Some of the most popular (commonly-used) options come from Logitech:
- K375s Multi-Device Wireless Keyboard (Logitech, Amazon, Newegg)
- K780 Multi-Device Wireless Keyboard (Logitech, Amazon, Newegg)
While there are generic options as well for a little less that work well, like the Deeliva Multi-Function Keyboard. We have recently made use of this one and were quite impressed with how it competes against the Logitech models.
These keyboards support being connected to up to three devices, including one 2.4 GHz device via an included USB receiver/adapter, and two Bluetooth. You just have to determine how this combination of connectivity will be dished out to your devices.
If you have a PS4, a tablet, and a PC, then you would use the USB adapter on the PC, and Bluetooth to the PS4 and tablet.
If you have a PS5, Xbox Series X, and a PC, then you would want to use the USB adapter on the Xbox, and Bluetooth to the PS4 and PC (this is because Xbox consoles do NOT support Bluetooth). This comes with a slight limitation which is mentioned in a breakdown of devices below.
There are so many combinations you can use to find the best setup for your needs. Once you have found the right setup, now you have only one keyboard to rule them all, instead of multiple keyboards lying all over the place (and the price of one vs three).
These multi-device keyboards are absolutely awesome. You can really minimize the clutter by making use of them. You just have to keep in mind what your limitations are.
We will cover a few points to keep in mind when determining your setup:
- Xbox One/S/X or Series S/X consoles: As mentioned, these consoles do not support Bluetooth accessories. Their controllers support Bluetooth to other devices (ie, a PC), but the consoles do not have any Bluetooth support. This has to do with Microsoft’s strict requirements for reducing latency during gameplay. Sadly, this means non-gameplay devices are out as well. So you have to use a wired USB keyboard or in our case here, a 2.4 GHz USB adapter.
- PlayStation 4 or 5 consoles: These support both USB and Bluetooth keyboards. These consoles are very versityle, so you have options.
- Computers/Laptops: You can use the USB adapter, which is preferred. However, many computers and laptops do natively support Bluetooth now. If yours does not, you can easily find a Bluetooth USB adapter online to give your system Bluetooth support. You just have to keep in mind that Bluetooth keyboards are not supported by bios environments (it won’t work until you reach the login screen for your OS. So if you ever have to access your bios settings (during boot), you’ll have to use a USB-based keyboard (wired or wireless). Or, you can use your mouse if your bios supports it (many modern bios environments support mice now).
- Amazon Fire TV Sticks: These do support Bluetooth keyboards! They also support USB as long as the TV Stick is a model that has a micro USB port on the side of it — so you can use the keyboard’s USB adapter in most cases. However, you then would need a wired adapter for your Fire TV Stick as that USB port is usually used for power. The trick is to buy an adapter like this one, which turns that micro USB port into a normal USB port and another female micro USB for the power connection to run to. You can also do this for Ethernet, but that’s another tutorial.

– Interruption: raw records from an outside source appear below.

(* ===== verification/System.v ===== *)
(** The load of the host ([src/internal/system/resources.go]): what is read
    from [/proc] and [statfs], and the percentages.

    [uint64] is a [Z] with its wrap-around written out, [float64] the
    standard's [spec_float] with 53 bits of precision, and its 64 bits in
    [SystemResources].  Texts are read whole through [OS]; [statfs] and the
    wait between the two samples are parameters. *)

From Stdlib Require Import SpecFloat.
From S2P Require Import Prelude GoStrings GoRuntime Core Sys Api.

(** ** [uint64] and [float64] *)
Definition uint64 (z : Z) : Z := z mod 2 ^ 64.

Definition float := spec_float.
Definition of_uint64 (u : Z) : float := binary_normalize 53 1024 u 0 false.
Definition fmul : float → float → float := SFmul 53 1024.
Definition fdiv : float → float → float := SFdiv 53 1024.
Definition fhundred : float := of_uint64 100.
Definition fzero : float := S754_zero false.

(** [math.Float64bits] *)
Definition float_bits (f : float) : float64 :=
  let signed (s : bool) (n : Z) := if s then (2 ^ 63 + n)%Z else n in
  match f with
  | S754_zero s => signed s 0%Z
  | S754_infinity s => signed s (2047 * 2 ^ 52)%Z
  | S754_nan => (2047 * 2 ^ 52 + 2 ^ 51 + 1)%Z
  | S754_finite s m e =>
      if (Z.pos (digits2_pos m) =? 53)%Z then signed s ((e + 1075) * 2 ^ 52 + (Z.pos m - 2 ^ 52))%Z
      else signed s (Z.pos m)
  end.

Definition clampPercent (value : float) : float :=
  if SFltb value fzero then fzero
  else if SFltb fhundred value then fhundred
  else value.

(** [100 * float64(part) / float64(whole)], clamped. *)
Definition percent_of (part whole : Z) : float :=
  clampPercent (fdiv (fmul fhundred (of_uint64 part)) (of_uint64 whole)).

(** ** Texts *)

(** [strings.Fields]: [skip] counts the bytes left of a white-space code
    point, [cur] is the field being read, backwards. *)
Fixpoint fields_from (skip : nat) (cur s : string) : list string :=
  let close := if String.eqb cur "" then [] else [cur] in
  match s with
  | EmptyString => close
  | String c s' =>
      match skip with
      | S k => fields_from k cur s'
      | O => match space_width s with
             | O => fields_from 0 (cur +:+ String c "") s'
             | S k => close ++ fields_from k "" s'
             end
      end
  end.
Definition Fields (s : string) : list string := fields_from 0 "" s.

(** [strconv.ParseUint(s, 10, 64)] *)
Definition ParseUint (s : string) : result error Z :=
  let bad (why : string) := Err (Enew ("strconv.ParseUint: parsing: " +:+ why)) in
  if String.eqb s "" then bad "invalid syntax"
  else match digits_value 0 s with
       | None => bad "invalid syntax"
       | Some v => if (v <? 2 ^ 64)%Z then Ok v else bad "value out of range"
       end.

(** The first line of a text; [None] if there is none or it is too long. *)
Definition first_line (text : string) : option string :=
  if String.eqb text "" then None
  else
    let line := default "" (head (Split (ch 10) text)) in
    if (65536 <=? N.of_nat (String.length line))%N then None else Some (drop_cr line).

(** ** The samples *)
Record cpuSample := { cpu_idle : Z; cpu_total : Z }.

Record Statfs_t := { st_Blocks : Z; st_Bavail : Z; st_Bsize : Z }.

Fixpoint parse_all (fields : list string) : result error (list Z) :=
  match fields with
  | [] => Ok []
  | field :: fields' =>
      let? value := ParseUint field in
      let? values := parse_all fields' in
      Ok (value :: values)
  end.

Definition parse_cpu (text : string) : result error cpuSample :=
  match first_line text with
  | None => Err (Enew "read /proc/stat: no cpu line")
  | Some line =>
      let fields := Fields line in
      if (length fields <? 5)%nat || negb (String.eqb (default "" (head fields)) "cpu")
      then Err (Enew "read /proc/stat: invalid cpu line")
      else
        let? values := parse_all (tail fields) in
        let total := foldl (λ t v, uint64 (t + v)) 0%Z values in
        let idle := default 0%Z (values !! 3) in
        let idle := match values !! 4 with Some v => uint64 (idle + v) | None => idle end in
        Ok {| cpu_idle := idle; cpu_total := total |}
  end.

(** One line of [/proc/meminfo], on the pair of total and available memory. *)
Definition meminfo_line (acc : Z * Z) (line : string) : Z * Z :=
  match Fields line with
  | name :: number :: _ =>
      match ParseUint number with
      | Err _ => acc
      | Ok value =>
          let name := TrimSuffix name ":" in
          if String.eqb name "MemTotal" then (value, acc.2)
          else if String.eqb name "MemAvailable" then (acc.1, value)
          else acc
      end
  | _ => acc
  end.

Definition parse_meminfo (text : string) : result error (Z * Z) :=
  let? lines := scan_lines text in Ok (foldl meminfo_line (0, 0)%Z lines).

Section snapshot.
Context {W} `{OS W} (Statfs : string → IO W Statfs_t) (wait : IO W ()).

Definition readCPUSample : IO W cpuSample :=
  do! text := ReadFile "/proc/stat" in io_lift (parse_cpu text).

Definition cpuPercent : IO W float :=
  do! first := readCPUSample in
  do! _ := wait in
  do! second := readCPUSample in
  let total := uint64 (cpu_total second - cpu_total first) in
  if (total =? 0)%Z then io_ret fzero
  else
    let idle := uint64 (cpu_idle second - cpu_idle first) in
    io_ret (percent_of (uint64 (total - idle)) total).
Lemma Register_inserts_by_version_witness :
  exists v pre post,
    ParseMigrationVersion "1500000000_third" = Ok v
    /\ GetMigrations (registry_of [mk "1000000000_first" [] false;
                                   mk "2000000000_second" [] false]) = pre ++ post
    /\ GetMigrations (registry_of [mk "1000000000_first" [] false;
                                   mk "2000000000_second" [] false;
                                   mk "1500000000_third" [] false])
       = pre ++ set_Version (mk "1500000000_third" [] false) v :: post
    /\ Forall (fun a => Version a <= v) pre
    /\ Forall (fun b => v < Version b) post.
Proof.
  apply (Register_inserts_by_version
           (registry_of [mk "1000000000_first" [] false; mk "2000000000_second" [] false])
           (registry_of [mk "1000000000_first" [] false; mk "2000000000_second" [] false;
                         mk "1500000000_third" [] false])
           (mk "1500000000_third" [] false)).
  - apply registry_of_registered.
  - vm_compute. reflexivity.
Defined.

Lemma registered_lookup (r : MigrationRegistry) (id : string) (m : Migration) :
  registered r ->
  migrations r !! id = Some m <-> In m (ordered r) /\ ID m = id.
Proof.
  intros Hr. revert id m.
  induction Hr as [|r m0 r' Hr IH Hreg]; intros id m.
  - simpl. rewrite lookup_empty. split; [done|by intros [[] _]].
  - destruct (registered_wf r Hr) as (_ & Hmap & _).
    apply Register_inv in Hreg as (v & Hfree & Hp & Hm' & Hperm).
    rewrite Hm'. split.
    + intros Hlook. destruct (decide (ID m0 = id)) as [Heq|Hne].
      * subst id. rewrite lookup_insert_eq in Hlook. injection Hlook as <-.
        split; [|done]. eapply Permutation_in; [apply Permutation_sym, Hperm|by left].
      * rewrite lookup_insert_ne in Hlook by done. apply IH in Hlook as [Hin Hid].
        split; [|done]. eapply Permutation_in; [apply Permutation_sym, Hperm|by right].
    + intros [Hin Hid]. eapply Permutation_in in Hin; [|apply Hperm].
      destruct Hin as [<-|Hin].
      * subst id. cbn [ID set_Version]. by rewrite lookup_insert_eq.
      * assert (Hne : ID m0 <> id).
        { intros Heq. subst id.
          assert (Hsome : is_Some (migrations r !! ID m0)).
          { apply Hmap. rewrite Heq. by apply in_map. }
          rewrite Hfree in Hsome. by destruct Hsome. }
        rewrite lookup_insert_ne by done. by apply IH.
Qed.

(** X2.  The invariant of a registry built by [Register]: [GetMigrations]
    lists the migrations in ascending version order, no two of them share an
    identifier, [GetMigration] finds exactly the listed migration under each
    identifier, and the version of each is the one parsed from its
    identifier. *)
Theorem registry_invariant (r : MigrationRegistry) :
  registered r ->
  StronglySorted version_le (GetMigrations r)
  /\ List.NoDup (map ID (GetMigrations r))
  /\ (forall id m, GetMigration r id = Some m <-> In m (GetMigrations r) /\ ID m = id)
  /\ (forall m, In m (GetMigrations r) -> ParseMigrationVersion (ID m) = Ok (Version m)).
Proof.
  intros Hr. destruct (registered_wf r Hr) as (Hnd & _ & Hver).
  split; [by apply registered_sorted|]. split; [done|]. split; [|done].
  intros id m. by apply registered_lookup.
Qed.

Lemma registry_invariant_witness :
  StronglySorted version_le (GetMigrations ordering_registry)
  /\ List.NoDup (map ID (GetMigrations ordering_registry))
  /\ (forall id m, GetMigration ordering_registry id = Some m
                   <-> In m (GetMigrations ordering_registry) /\ ID m = id)
  /\ (forall m, In m (GetMigrations ordering_registry) ->
                ParseMigrationVersion (ID m) = Ok (Version m)).
Proof. apply (registry_invariant ordering_registry). apply registry_of_registered. Defined.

- Roku Devices: Sorry, but no support is offered by these devices. For some reason, Roku seems to be behind the times when it comes to accessory connectivity. No Bluetooth keyboard support or anything. This is one of the reasons Fire TV Sticks scored our Editors’ Choice against Roku and other devices.
- Tablets: Almost every tablet in the market supports Bluetooth accessories. I can’t even think of a single one that doesn’t. At the same time, many of them support USB connectivity using an adapter or a dock. So it would depend on if you make use of one of these or not. If not, Bluetooth all the way!
- TVs: You won’t be using a keyboard on your TV unless you have a smart TV with apps. If you do, then USB almost always works. However, some of these TVs do support Bluetooth. Check with your specific model to determine if it does or not.